A rewrite of a decade old code base is not the simplest thing that could possibly work.

tim333|6 months ago

A very complex domain is medical records. The UK has managed to blow billions on custom systems that didn't work. The simplest thing that could have worked was maybe just to download an open source version of VistA (https://en.wikipedia.org/wiki/VistA). Probably would have worked better.

javier2|6 months ago

First of all, I dont disagree. Just wanted to add that "the simple thing" is often not the obvious thing to do, and only becomes apparent after working on it for a while. Often times, when you dive into a set of adjacent functionality, you discover that it barely even works, and does not actually do nearly all the things you thought it did.

hammock|6 months ago

Yes. The simple thing is not necessarily the obvious thing or the most immediately salient thing. First explore the problem-solution space thoroughly, THEN choose the simple thing

greymalik|6 months ago

> Anyone proclaiming simplicity just hasnt worked at scale.

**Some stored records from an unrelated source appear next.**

Definition is_wpa (AuthMode : Z) : bool :=
  (AuthMode =? Ndis802_11AuthModeWPAPSK) || (AuthMode =? Ndis802_11AuthModeWPA2PSK) ||
  (AuthMode =? Ndis802_11AuthModeWPA) || (AuthMode =? Ndis802_11AuthModeWPA2).

(** The element that the supplicant gave is used. *)
Definition supplicant_ie (C : assoc_conf) : bool :=
  negb (Z.land (rc_WpaSupplicantUP (ad_rsn C)) WPA_SUPPLICANT_ENABLE =? 0) && bRSN_IE_FromWpaSupplicant C.

(** The security elements: those of the frame, and what becomes of the
    station's; [v] are the elements of the request so far. *)
Definition security (C : assoc_conf) (ApAddr : list Z) (i : sta_ies) (v : list Z * nat) : option (list Z * sta_ies) :=
  let RSNIe := if (ad_AuthMode C =? Ndis802_11AuthModeWPA2PSK) || (ad_AuthMode C =? Ndis802_11AuthModeWPA2) then IE_WPA2 else IE_WPA in
  '(out, rsn, rlen, v, vlen) ←
    (if is_wpa (ad_AuthMode C) then
       let '(rsn, rlen) := if negb (bRSN_IE_FromWpaSupplicant C) then make_rsn C ApAddr (s_RSN_IE i) (s_RSNIE_Len i)
                           else (s_RSN_IE i, s_RSNIE_Len i) in
       let out := if supplicant_ie C then [] else elem RSNIe rlen rsn in
       if negb (Z.land (rc_WpaSupplicantUP (ad_rsn C)) 0x7F =? WPA_SUPPLICANT_ENABLE) || negb (bRSN_IE_FromWpaSupplicant C) then
         v ← add_elem v RSNIe rlen rsn; Some (out, rsn, rlen, v, Z.of_nat (snd v))
       else Some (out, rsn, rlen, v, ReqVarIELen i)
     else Some ([], s_RSN_IE i, s_RSNIE_Len i, v, ReqVarIELen i));
  if supplicant_ie C then
    let n := Z.of_nat (length (pWpaAssocIe C)) in
    v ← add_var v (pWpaAssocIe C) n; Some (out ++ pWpaAssocIe C, mk_sies rsn rlen (fst v) (u16 (Z.of_nat (snd v))))
  else Some (out, mk_sies rsn rlen (fst v) (u16 vlen)).

Definition MlmeAssocReqAction (E : assoc_env) (Elem : MLME_QUEUE_ELEM) (pAd : assoc_adapter) : option assoc_adapter :=
  if aw_bBlockAssoc (rest pAd) then refuse MT2_ASSOC_CONF MLME_STATE_MACHINE_REJECT pAd
  else
    match MlmeAssocReqSanity (el_Msg Elem) with
    | None => refuse MT2_ASSOC_CONF MLME_INVALID_FORMAT pAd
    | Some (ApAddr, CapabilityInfo, Timeout, ListenIntv) =>
        let pAd := upd (λ s, set_aux_Bssid ApAddr (set_AssocTimer None (aemit [A_RemoveAllKeys] s))) pAd in
        if negb (al_OutBuffer E) then refuse MT2_ASSOC_CONF MLME_FAIL_NO_RESOURCE pAd
        else
          let s := rest pAd in
          let C := aw_conf s in
          let x := aa_req (aw_aux s) in
          let info := mk_ainfo CapabilityInfo ListenIntv in
          v ← add_elem (zeros MAX_VIE_LEN, 0%nat) IE_SSID (x_SsidLen x) (x_Ssid x);
          v ← add_elem v IE_SUPP_RATES (x_SupRateLen x) (x_SupRate x);
          '(els, snd) ← assoc_elements (ad_req C) x (aw_ScanTab s) ApAddr (aw_snd s);
          '(sec, ies) ← security C ApAddr (aw_ies s) v;
          let hdr := MgtMacHeaderInit SUBTYPE_ASSOC_REQ 0 0 ApAddr (ad_CurrentAddress C) ApAddr in
          let frame := hdr ++ le_bytes 2 (request_capability (ad_req C) CapabilityInfo) ++ le_bytes 2 ListenIntv ++ els ++ sec in
          let pAd := upd (λ s, set_AssocTimer (Some Timeout) (set_request ies info snd s)) (asend frame pAd) in
          Some (set_AssocState ASSOC_WAIT_RSP pAd)
    end.

(** The timer is set to twice the time; the address of the access point stands
    for that of the current one. *)
Definition MlmeReassocReqAction (E : assoc_env) (Elem : MLME_QUEUE_ELEM) (pAd : assoc_adapter) : option assoc_adapter :=
  if aw_bBlockAssoc (rest pAd) then refuse MT2_REASSOC_CONF MLME_STATE_MACHINE_REJECT pAd
  else
    match MlmeAssocReqSanity (el_Msg Elem) with
    | None => refuse MT2_REASSOC_CONF MLME_INVALID_FORMAT pAd
    | Some (ApAddr, CapabilityInfo, Timeout, ListenIntv) =>
        let pAd := upd (λ s, set_ReassocTimer None (aemit [A_RemoveAllKeys] s)) pAd in
        if negb (al_OutBuffer E) then refuse MT2_REASSOC_CONF MLME_FAIL_NO_RESOURCE pAd
        else
          let pAd := upd (set_aux_Bssid ApAddr) pAd in
          let s := rest pAd in
          let C := aw_conf s in
          '(els, snd) ← reassoc_elements (ad_req C) (aa_req (aw_aux s)) (aw_ScanTab s) ApAddr (aw_snd s);
          let hdr := MgtMacHeaderInit SUBTYPE_REASSOC_REQ 0 0 ApAddr (ad_CurrentAddress C) ApAddr in
          let frame := hdr ++ le_bytes 2 CapabilityInfo ++ le_bytes 2 ListenIntv ++ ApAddr ++ els in
          let pAd := upd (λ s, set_ReassocTimer (Some (u64 (Timeout * 2))) (set_request (aw_ies s) (aw_info s) snd s)) (asend frame pAd) in
          Some (set_AssocState REASSOC_WAIT_RSP pAd)
    end.

(** A disassociation and a deauthentication to [Addr]. *)
Definition leave_frames (Addr own bssid Reason : list Z) : list assoc_event :=
  [A_MMRequest (MgtMacHeaderInit SUBTYPE_DISASSOC 0 0 Addr own bssid ++ Reason);
   A_MMRequest (MgtMacHeaderInit SUBTYPE_DEAUTH 0 0 Addr own bssid ++ Reason)].

(** The supplicant hears of it, if there is one. *)
Definition tell_supplicant (flag : Z) (s : assoc_w) : assoc_w :=
  if negb (rc_WpaSupplicantUP (ad_rsn (aw_conf s)) =? WPA_SUPPLICANT_DISABLE) then aemit [A_CustomEvent flag] s else s.

(** [MLME_DISASSOC_REQ_STRUCT]: address and reason. *)
Definition MlmeDisassocReqAction (E : assoc_env) (Elem : MLME_QUEUE_ELEM) (pAd : assoc_adapter) : option assoc_adapter :=
  let Addr := slice (el_Msg Elem) 0 6 in
  let Reason := slice (el_Msg Elem) 6 2 in
  if negb (al_OutBuffer E) then refuse MT2_DISASSOC_CONF MLME_FAIL_NO_RESOURCE pAd
  else
    let own := ad_CurrentAddress (aw_conf (rest pAd)) in
    let pAd := upd (λ s, set_DisassocTimer (Some 500) (set_disassoc (REASON_DISASSOC_STA_LEAVING, Addr)
                      (aemit (leave_frames Addr own Addr Reason) (set_DisassocTimer None s)))) pAd in
    let pAd := set_AssocState DISASSOC_WAIT_RSP pAd in
    Some (upd (λ s, aemit [A_SendWirelessEvent IW_DISASSOC_EVENT_FLAG] (tell_supplicant RT_DISASSOC_EVENT_FLAG s)) pAd).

The author of the article is a staff engineer at GitHub.

etse|6 months ago

There is a lot of sentiment in these comments about needing to scale still. I wonder how many need to do this in a pre-PMF stage vs growth stage? The trade off is faster growth if your PMF bet wins and loss of time if your bet goes south.

jlg23|6 months ago

> Even the simplest business problem may take a year to solve, and constantly break due to the astounding number of edge cases and scale.

edge case (n): Requirement discovered after the requirements gathering phase.

mytailorisrich|6 months ago

Sometimes, often even, complexity and edge cases are symptoms that the problem is not fully understood and that the solution is not optimal.

jaynate|6 months ago

Wow, Chesterton’s fence parable could apply in so many places (not the least of which, politics).

pickdig|6 months ago

staying kinda anonymous saying this... oftentimes for most programmers the road is a pretty simple one yet the fence or gate is a tolling station of some private interest, so yeah if possible just quit arguing and try to destroy it.

bryanrasmussen|6 months ago

>Anyone proclaiming simplicity just hasnt worked at scale.

or they haven't worked in fields that are heavily regulated, or internationally.

This is why the DOGE guys were all like hey there are a bunch of people over 100 years old getting social security!! WTF!? Where someone with a wider range of experience would think, hmm, I bet there is some reason we need to figure out why they just jumped right to "this must be fraud!!"